Lugones, según César Aira
Acceder a una novela de César Aira es como adentrarse a tientas en un terreno resbaladizo. El proceso de lectura, por tanto, consiste en una pequeña linterna que va hendiendo la oscuridad y nos revela, a cada página sorpresas. Porque Aira es sobre todo la celebración de la sorpresa y del imprevisto. Su famosa escritura que huye hacia adelante nos obliga a leer hacia adelante también y a entrar en su juego de improvisaciones, sinsentidos, fascinantes ocurrencias y malabares. Los códigos literarios y las convenciones saltan por los aires, la “real realidad” es un trampantojo y la praxis de la “mala escritura” se configura como modelo y fórmula con la que (de)construir tramas absurdas. Aunque para ser más exactos Aira no hace gala de una escritura mala, sino más bien de una mala estructuración novelesca clásica o de una escritura líquida. Porque en Aira predomina el procedimiento, sus novelas son laboratorios vivientes, de arquitectura reticular y el resultado importa bien poco. Aira escribe muy bien aunque lo hace como a él la da la gana.

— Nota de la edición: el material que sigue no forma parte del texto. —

Lemma reverseMap_entry positions z l :
  reverseMap positions !! z = Some l →
  l ≠ [] ∧ NoDup l ∧ ∀ i, i ∈ l ↔ Z.of_nat <$> forwardMap positions i = Some z.
Proof.
  rewrite reverseMap_lookup.
  pose proof (NoDup_indicesWhere (mapsTo (App.uniqueTable positions).1 z) 0 positions) as Hnd.
  pose proof (elem_of_indicesWhere (mapsTo (App.uniqueTable positions).1 z) 0 positions) as Hin.
  destruct (indicesWhere _ 0 positions) as [|h t] eqn:Hhits; [done|].
  intros [= <-]. split; [done|]. split; [done|].
  intros i. rewrite Hin, Nat.sub_0_r. unfold forwardMap, mapsTo. split.
  - intros (_ & v & -> & Hv). simpl. by apply bool_decide_eq_true in Hv.
  - destruct (positions !! i) as [v|]; [|done]. simpl. intros Hv.
    split; [lia|]. exists v. split; [done|]. by apply bool_decide_eq_true.
Qed.

Lemma reverseMap_of_forwardMap positions i c :
  forwardMap positions i = Some c →
  ∃ l, reverseMap positions !! Z.of_nat c = Some l ∧ i ∈ l.
Proof.
  intros Hc. rewrite reverseMap_lookup.
  assert (i ∈ indicesWhere (mapsTo (App.uniqueTable positions).1 (Z.of_nat c)) 0 positions)
    as Hi.
  { rewrite elem_of_indicesWhere, Nat.sub_0_r. split; [lia|].
    unfold forwardMap in Hc. destruct (positions !! i) as [v|]; [|done].
    exists v. split; [done|]. apply bool_decide_eq_true. simpl in Hc. by rewrite Hc. }
  destruct (indicesWhere _ 0 positions) as [|h t]; [by apply elem_of_nil in Hi|].
  by eexists.
Qed.

Lemma reverseMap_key positions z l :
  reverseMap positions !! z = Some l →
  ∃ c, z = Z.of_nat c ∧ c < uniqueCount positions.
Proof.
  intros Hl. destruct (reverseMap_entry _ _ _ Hl) as (Hne & _ & Hin).
  destruct l as [|i t]; [done|].
  assert (Z.of_nat <$> forwardMap positions i = Some z) as Hi by (apply Hin; by left).
  destruct (forwardMap positions i) as [c|] eqn:Hc; [|done].
  exists c. split; [by injection Hi|].
  unfold forwardMap in Hc. destruct (positions !! i) as [v|] eqn:Hv; [|done].
  destruct (forwardMap_Some _ _ _ Hv) as (c' & Hc' & Hlt).
  unfold forwardMap in Hc'. rewrite Hv in Hc'. congruence.
Qed.

(** *** Counting *)

Lemma sum_list_map_plus {A} (f g : A → nat) (l : list A) :
  sum_list (map (fun x => f x + g x) l) = sum_list (map f l) + sum_list (map g l).
Proof. induction l as [|x l IH]; simpl; [done|]. rewrite IH. lia. Qed.

Lemma sum_list_indicator (b start len : nat) :
  sum_list (map (fun c => if decide (c = b) then 1 else 0) (seq start len))
  = if decide (start ≤ b < start + len) then 1 else 0.
Proof.
  revert start. induction len as [|len IH]; intros start; simpl.
  { by rewrite decide_False by lia. }
  rewrite IH. repeat case_decide; lia.
Qed.

Lemma indicesWhere_length_cons P i v rest :
  length (indicesWhere P i (v :: rest))
  = (if P v then 1 else 0) + length (indicesWhere P (S i) rest).
Proof. simpl. by destruct (P v). Qed.

Lemma sum_indicesWhere uniqueVertices bound positions i :
  (∀ v, v ∈ positions → ∃ c, uniqueVertices !! App.vertexKey 6 v = Some c ∧ c < bound) →
  sum_list (map (fun c => length (indicesWhere (mapsTo uniqueVertices (Z.of_nat c)) i positions))
                (seq 0 bound))
  = length positions.
Proof.
  revert i. induction positions as [|v rest IH]; intros i Hall.
  { simpl. induction (seq 0 bound); simpl; [done|]. by rewrite IHl. }
  destruct (Hall v) as (b & Hb & Hlt); [by left|].
  erewrite map_ext; [|intros c; apply indicesWhere_length_cons].
  rewrite sum_list_map_plus, IH by (intros w Hw; apply Hall; by right).
  erewrite (map_ext _ (fun c => if decide (c = b) then 1 else 0)).
  - rewrite sum_list_indicator, decide_True by lia. done.
  - intros c. unfold mapsTo. rewrite Hb. simpl.
    case_bool_decide as Hc; case_decide; try done; [|subst; done].
    injection Hc as Hc. lia.
Qed.

(** C5.  For every position buffer: each raw index has a canonical index,
    and it lies below the number of unique vertices; the reverse map entry
    of that canonical index holds the raw index; every canonical index
    below the number of unique vertices has an entry, which is not empty;
    every entry of the reverse map belongs to such an index; and the
    entries together hold as many raw indices as the buffer has vertices. *)
Theorem canonical_maps (positions : list Vertex) :
  (∀ i, i < length positions →
        ∃ c, forwardMap positions i = Some c ∧ c < uniqueCount positions)
  ∧ (∀ i c, forwardMap positions i = Some c →
            ∃ l, reverseMap positions !! Z.of_nat c = Some l ∧ i ∈ l)
  ∧ (∀ c, c < uniqueCount positions →
          ∃ l, reverseMap positions !! Z.of_nat c = Some l ∧ l ≠ [])
  ∧ (∀ z l, reverseMap positions !! z = Some l →
            ∃ c, z = Z.of_nat c ∧ c < uniqueCount positions)
  ∧ sum_list (map (fun c => length (rawIndices positions c)) (seq 0 (uniqueCount positions)))
    = length positions.
Proof.
  split; [|split; [|split; [|split]]].
  - intros i Hi. destruct (lookup_lt_is_Some_2 positions i Hi) as [v Hv].
    by eapply forwardMap_Some.
  - apply reverseMap_of_forwardMap.
  - intros c Hc. destruct (uniqueCount_reached positions c Hc) as (i & v & _ & Hi).
    destruct (reverseMap_of_forwardMap _ _ _ Hi) as (l & Hl & Hin).
    exists l. split; [done|]. by intros ->; apply elem_of_nil in Hin.
  - apply reverseMap_key.
  - erewrite map_ext.
    + apply (sum_indicesWhere (App.uniqueTable positions).1 (uniqueCount positions) positions 0).
      intros v [i Hi]%list_elem_of_lookup.
      destruct (forwardMap_Some _ _ _ Hi) as (c & Hc & Hlt).
      exists c. split; [|done]. unfold forwardMap in Hc. by rewrite Hi in Hc.
    + intros c. unfold rawIndices. rewrite reverseMap_lookup.
      by destruct (indicesWhere _ 0 positions).
Qed.

End Canonicalizer.

(** ** The region expander *)

Section Expander.
Context `{Runtime}.

Lemma expandIndices_fold (reverseMapping : gmap Z (list nat)) indices acc :
  fold_left (fun geometryIndices backendIdx =>
               match reverseMapping !! backendIdx with
               | Some geoIndices => geometryIndices ++ geoIndices
               | None => geometryIndices
               end) indices acc
  = acc ++ flat_map (fun z => default [] (reverseMapping !! z)) indices.
Proof.
  revert acc. induction indices as [|z rest IH]; intros acc; simpl.
  { by rewrite app_nil_r. }
  rewrite IH. destruct (reverseMapping !! z); simpl; [by rewrite app_assoc|done].
Qed.

Lemma expandIndices_flat_map (reverseMapping : gmap Z (list nat)) indices :
  App.expandIndices reverseMapping indices
  = flat_map (fun z => default [] (reverseMapping !! z)) indices.
Proof. unfold App.expandIndices. by rewrite expandIndices_fold. Qed.

Lemma expandIndices_app (reverseMapping : gmap Z (list nat)) l1 l2 :
  App.expandIndices reverseMapping (l1 ++ l2)
  = App.expandIndices reverseMapping l1 ++ App.expandIndices reverseMapping l2.
Proof. rewrite !expandIndices_flat_map. apply flat_map_app. Qed.

Lemma expandIndices_cons (reverseMapping : gmap Z (list nat)) z rest :
  App.expandIndices reverseMapping (z :: rest)
  = default [] (reverseMapping !! z) ++ App.expandIndices reverseMapping rest.
Proof. by rewrite !expandIndices_flat_map. Qed.

(** How often raw index [i] occurs in an expansion: as often as its
    canonical index occurs among the indices expanded. *)
Lemma count_occ_expandIndices positions indices i c :
  forwardMap positions i = Some c →
  count_occ Nat.eq_dec (App.expandIndices (reverseMap positions) indices) i
  = count_occ Z.eq_dec indices (Z.of_nat c).
Proof.
  intros Hc. induction indices as [|z rest IH]; [done|].
  rewrite expandIndices_cons, count_occ_app, IH. simpl.
  destruct (reverseMap positions !! z) as [l|] eqn:Hl; simpl.
  - destruct (reverseMap_entry _ _ _ Hl) as (_ & Hnd & Hin).
    destruct (Z.eq_dec z (Z.of_nat c)) as [->|Hne].
    + apply NoDup_ListNoDup in Hnd.
      rewrite (proj1 (NoDup_count_occ' Nat.eq_dec l) Hnd); [done|].
      apply list_elem_of_In, Hin. by rewrite Hc.
    + rewrite (proj1 (count_occ_not_In Nat.eq_dec l i)); [done|].
      intros Hi%list_elem_of_In%Hin. rewrite Hc in Hi. simpl in Hi. congruence.
  - destruct (Z.eq_dec z (Z.of_nat c)) as [->|Hne]; [|done].
    destruct (reverseMap_of_forwardMap _ _ _ Hc) as (l & Hl' & _). congruence.
Qed.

En Lugones encontramos todos los tics aireanos sin excepción. Los ya mencionados y también esa estética naif, de cómic que impregna gran parte de sus narraciones. Ya desde el título Aira proyecta un enorme trompe l’oeil, porque sí que se refiere a Lugones, el famoso escritor argentino, pero Aira lo desfigura y lo convierte en un personaje totalmente ficcionalizado y caricaturizado, como ha hecho consigo mismo en numerosos capítulos de su enciclopedia loca (Cómo me hice monja, “El cerebro musical” o La serpiente). Uno se pregunta por qué iba Aira a escribir sobre un escritor que no le gusta. En su Diccionario de autores latinoamericanos Aira describe a Lugones como un autor de “insensibilidad literaria”, y la obra que se menciona en repetidas ocasiones en este libro, La guerra gaucha, como “un pretexto para una cuantiosa acumulación léxica”.
Pero olvidémonos del Lugones real y acerquémonos al Lugones aireano. Aquí también es un escritor con un hijo policía y con tendencias suicidas, que llega a una isla en la que se sucederán una serie de acontecimientos rocambolescos. La prosa de Aira es pródiga en divagaciones y reflexiones pintorescas. De hecho una de sus marcas es la digresión seudocientífica que a veces trasmuta en una suerte de ensoñación filosófica.
El argumento de Lugones es intrincado (por no decir desmadejado) porque el narrador salta de una cosa a otra y, seamos sinceros, es lo que menos nos importa. O al menos tan solo importa al autor como excusa para poder mantener en marcha su máquina de escritura desaforada. Pero resumiendo, podemos observar una trama de contrabando de papel, una investigación policial, hechos fantásticos que tienden al mito y encuentros sexuales por los rincones de la isla. Los personajes a veces pierden su sustancia y se convierten en fantasmas. Un japonés que pinta y que podría ser una mítica aparición; alguien que se parece a Horacio Quiroga; policías disfrazados; y un yacaré parlante al que Lugones enseña a leer en cuestión de minutos y que podría ser el verdadero autor de este libro.
Aira difumina los contornos de la realidad, pero sobre todo desafía a sus lectores con una imaginación desbordante, tensando al máximo la cuerda de la verosimilitud. De hecho, lo verosímil explota una y otra vez, haciendo de esta novelita una de las locuras más audaces de nuestro autor.
P.D. Todos sabemos que Leopoldo Lugones acabó suicidándose. Aquí, a pesar de comenzar el relato con esa pistola chejoviana que alguien deberá usar Lugones sobrevivirá, pero serán dos cuerpos los que habrá que enterrar o incinerar. ¿Cómo es posible? Solo Aira lo puede hacer. Lean y descubran.
Una verdadera joya del inclasificable César Aira.